На месте бывшего стана Раковского натянули палатку и только улеглись — кусты затрещали.
— Он, — шепнул Майорыч.
— Нет, это наши ребята подходят. Я их сейчас напугаю, — и Юрий Александрович, накинув тужурку, на четвереньках пополз из палатки.
— Не пужай, а то со страху пальнут… — но не успел Майорыч договорить, как Билибин закричал:
— Лунеко, кайло! Ружье! Майорыч, молоток! Лоток!
Майорыч и Лунеко вмиг схватили и кайло, и ружье, и молоток, и лоток. Выскочили и видят: стоит перед Билибиным в каких-нибудь пяти шагах на задних лапах большущий темно-бурый медведь, а сам Юрий Александрович перед ним, как медвежонок на четвереньках.
Но говорит вполне спокойно и даже вежливо:
— Миша, не при. Будь добр, уходи. Нас много, ты один.

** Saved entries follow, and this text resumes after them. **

(** X12. The translation of a text is made of the translations of its parts
    on either side of a line break, for every table. *)
Theorem translation_distributes_over_lines (table : dict) (a b : str) :
  translate_content_with table (a ++ NL :: b)
  = translate_content_with table a ++ NL :: translate_content_with table b.
Proof.
  unfold translate_content_with. rewrite split_app, map_app.
  rewrite join_app; [reflexivity | |].
  - intros H. apply map_eq_nil in H. now apply split_nonempty in H.
  - intros H. apply map_eq_nil in H. now apply split_nonempty in H.
Qed.

(** ** Weights *)

Lemma weight_cons (w : codepoint -> Z) (c : codepoint) (s : str) :
  weight w (c :: s) = (w c + weight w s)%Z.
Proof. reflexivity. Qed.

Lemma weight_app (w : codepoint -> Z) (a b : str) :
  weight w (a ++ b) = (weight w a + weight w b)%Z.
Proof.
  induction a as [|c a IH]; [reflexivity|].
  cbn [app]. rewrite !weight_cons, IH. lia.
Qed.

Lemma weight_opp (w : codepoint -> Z) (s : str) :
  weight (fun c => (- w c)%Z) s = (- weight w s)%Z.
Proof. induction s as [|c s IH]; [reflexivity|]. rewrite !weight_cons. lia. Qed.

Lemma weight_nonneg (w : codepoint -> Z) (s : str) :
  (forall c, (0 <= w c)%Z) -> (0 <= weight w s)%Z.
Proof.
  intros Hw. induction s as [|c s IH]; [cbn; lia|].
  rewrite weight_cons. specialize (Hw c). lia.
Qed.

Lemma weight_zero (w : codepoint -> Z) (s : str) :
  (forall c, In c s -> w c = 0%Z) -> weight w s = 0%Z.
Proof.
  induction s as [|c s IH]; intros Hw; [reflexivity|].
  rewrite weight_cons, IH, (Hw c); [reflexivity | now left |].
  intros x Hx. apply Hw. now right.
Qed.

Lemma weight_length (s : str) :
  weight (fun _ => 1%Z) s = Z.of_nat (List.length s).
Proof.
  induction s as [|c s IH]; [reflexivity|].
  rewrite weight_cons, IH. cbn [List.length]. lia.
Qed.

Lemma weight_count (x : codepoint) (s : str) :
  weight (count_weight x) s = Z.of_nat (count x s).
Proof.
  induction s as [|c s IH]; [reflexivity|].
  rewrite weight_cons, IH, count_cons. unfold count_weight.
  rewrite (N.eqb_sym c x). destruct (N.eqb x c); lia.
Qed.

Lemma weight_balance (opening closing : codepoint) (s : str) :
  opening <> closing ->
  weight (balance_weight opening closing) s = balance opening closing s.
Proof.
  intros Hne. unfold balance.
  induction s as [|c s IH]; [reflexivity|].
  rewrite weight_cons, IH, !count_cons. unfold balance_weight.
  rewrite (N.eqb_sym c opening), (N.eqb_sym c closing).
  destruct (N.eqb_spec opening c) as [->|], (N.eqb_spec closing c) as [->|];
    first [lia | congruence].
Qed.

Lemma expand_weight (w : codepoint -> Z) (t : template) (caps : list str) :
  weight w (expand t caps)
  = (weight w (template_chars t)
     + weight w (concat (map (fun n => nth (n - 1) caps []) (refs t))))%Z.
Proof.
  unfold expand, template_chars, refs.
  induction t as [|[c|n] t IH]; [reflexivity | |]; cbn [flat_map].
  - cbn [app]. rewrite !weight_cons, IH. cbn [app]. lia.
  - rewrite weight_app, IH. cbn [app map concat]. rewrite weight_app. lia.
Qed.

И мишка ле спеша, вперевалочку пошел прочь. Юрий Александрович поднялся, отер со лба холодную испарину, но зверя бодро напутствовал:
— Приходи в другой раз, когда жрать будет нечего, — и захохотал.
Нервным смехом захихикал и Лунеко.
Майорыч проворчал:
— Сытый, хозяин, ягодами накормился, а то бы…

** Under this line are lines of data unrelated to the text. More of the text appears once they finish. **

(** X3, witness: a market buy with a price nobody asked for. *)
Lemma valid_market_order_is_sent_witness :
  exists s sd q,
    upper_strip (PyStr "btcusdt") = Return s
    /\ upper_strip (PyStr "buy") = Return sd
    /\ py_float (PyStr "0.001") = Return q
    /\ sent_orders
         (events_since (Scripted.boot [Scripted.filled])
            (snd (place_order (PyStr "btcusdt") (PyStr "buy") (PyStr "market")
                              (PyStr "0.001") (PyStr "cheap")
                              (Scripted.boot [Scripted.filled]))))
       = [[("symbol", PyStr s); ("side", PyStr sd);
           ("type", PyStr "MARKET"); ("quantity", PyFloat q)]].
Proof.
  exact (valid_market_order_is_sent (P:=Scripted.platform)
           (PyStr "btcusdt") (PyStr "buy") (PyStr "market") (PyStr "0.001")
           (PyStr "cheap") (Scripted.boot [Scripted.filled])
           eq_refl eq_refl eq_refl eq_refl).
Defined.

(** X4, witness: a market buy of NaN BTCUSDT. *)
Lemma quantity_check_admits_nan_witness :
  exists s sd,
    sent_orders
      (events_since (Scripted.boot [Scripted.filled])
         (snd (place_order (PyStr "btcusdt") (PyStr "buy") (PyStr "market")
                           (PyFloat nan) PyNone
                           (Scripted.boot [Scripted.filled]))))
    = [[("symbol", PyStr s); ("side", PyStr sd);
        ("type", PyStr "MARKET"); ("quantity", PyFloat nan)]].
Proof.
  exact (quantity_check_admits_nan (P:=Scripted.platform)
           (PyStr "btcusdt") (PyStr "buy") (PyStr "market") PyNone
           (Scripted.boot [Scripted.filled]) nan
           eq_refl eq_refl eq_refl (or_introl eq_refl)).
Defined.

(** X5, witness: the side "hold", with a quantity that would fail next. *)
Lemma place_order_rejects_side_witness :
  place_order (PyStr "btcusdt") (PyStr "hold") (PyStr "market")
              (PyStr "ten") PyNone (Scripted.boot [Scripted.filled])
  = (Raise (PyExc RuntimeError "Order failed: Side must be 'BUY' or 'SELL'"),
     Machine [Scripted.filled]
       [Log ERROR "Order failed: Side must be 'BUY' or 'SELL'" []]).
Proof.
  apply (place_order_rejects_side (P:=Scripted.platform)
           (PyStr "btcusdt") "hold" (PyStr "market") (PyStr "ten")
           PyNone (Scripted.boot [Scripted.filled]));
    [reflexivity | reflexivity | discriminate | discriminate].
Defined.

(** X6, witness: the order type "stop". *)
Lemma place_order_rejects_order_type_witness :
  place_order (PyStr "btcusdt") (PyStr "buy") (PyStr "stop")
              (PyFloat 0.001) PyNone (Scripted.boot [Scripted.filled])
  = (Raise (PyExc RuntimeError "Order failed: Order type must be MARKET or LIMIT"),
     Machine [Scripted.filled]
       [Log ERROR "Order failed: Order type must be MARKET or LIMIT" []]).
Proof.
  apply (place_order_rejects_order_type (P:=Scripted.platform)
           (PyStr "btcusdt") (PyStr "buy") "stop" (PyFloat 0.001)
           PyNone (Scripted.boot [Scripted.filled]));
    [reflexivity | reflexivity | reflexivity | reflexivity
     | discriminate | discriminate].
Defined.

(** X7, witness: the symbol 7. *)
Lemma place_order_rejects_non_text_symbol_witness :
  place_order (PyInt 7) (PyStr "buy") (PyStr "market")
              (PyFloat 0.001) PyNone (Scripted.boot [Scripted.filled])
  = (Raise (PyExc RuntimeError
              "Order failed: 'int' object has no attribute 'upper'"),
     Machine [Scripted.filled]
       [Log ERROR "Order failed: 'int' object has no attribute 'upper'" []]).
Proof.
  apply (place_order_rejects_non_text_symbol (P:=Scripted.platform)
           (PyInt 7) (PyStr "buy") (PyStr "market") (PyFloat 0.001) PyNone
           (Scripted.boot [Scripted.filled])).
  discriminate.
Defined.

(** X8, witness: the quantity "ten". *)
Lemma place_order_rejects_malformed_quantity_witness :
  place_order (PyStr "btcusdt") (PyStr "buy") (PyStr "market")
              (PyStr "ten") PyNone (Scripted.boot [Scripted.filled])
  = (Raise (PyExc RuntimeError
              "Order failed: could not convert string to float: 'ten'"),
     Machine [Scripted.filled]
       [Log ERROR "Order failed: could not convert string to float: 'ten'" []]).
Proof.
  exact (place_order_rejects_malformed_quantity (P:=Scripted.platform)
           (PyStr "btcusdt") (PyStr "buy") (PyStr "market") PyNone "ten"
           (Scripted.boot [Scripted.filled]) eq_refl eq_refl eq_refl eq_refl).
Defined.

— Какой хозяин? Власть переменилась! Мы — хозяева тайги! — с гордым вызовом провозгласил Билибин.
Но заснуть спокойно в ту ночь хозяева тайги не могли.
На другой день они все трое решили подняться на высокую гору, чтоб осмотреть свои новые владения. С утра небо было чистое, но потом пошел дождь, все заволокло, легкая одежонка вымокла до последней нитки. А когда взобрались на самый верх, то и проголодались порядком.
Стояли на вершине. Дождь хлестал. Ветер пробирал. Укрыться некуда, и костер не разведешь: голо, одни камни вокруг, да лишайники на них. В рюкзаках — тоже камни, которые набрали при подъеме на голец. А начальник бодр, радостен, весел. За хмарью ничего не видно, а он размахивает руками во все стороны и витийствует:
— Догоры! Вот стоим мы с вами, голодные, холодные, комарами искусанные, дождями исхлестанные, на вершине этого безымянного гольца и знаем — пройдет немного времени, всего одна пятилетка, и в этой медвежьей, девственной глуши, что необозримо простирается вокруг нас, от Колымы до Индигирки, на север за Буюнду, на восток — на Чукотку, на северо-восток, и туда, на юго-запад — в сторону Охотска и нашего золотого Алдана, через все эти сопки и хребты, по всем этим долинам пролягут шоссейные и железные дороги, побегут поезда, автомобили, а по Колыме и Бахапче — пароходы; всюду загорятся огоньки приисков, рудников, городов и поселков, пробудится от векового сна и красавица золотая тайга! А все почему? А все потому, что расстегиваем мы с вами золотую пряжку Тихоокеанского пояса! Мы еще не знаем точно, куда протягиваются наборные ремешки этого пояса, по каким долинам и распадкам, но, несомненно, в Приколымье и Заколымье нас ждет еще много открытий! И где ступит наша нога, там забьет ключом новая жизнь! Так, догоры? А, Михаил Лазаревич?!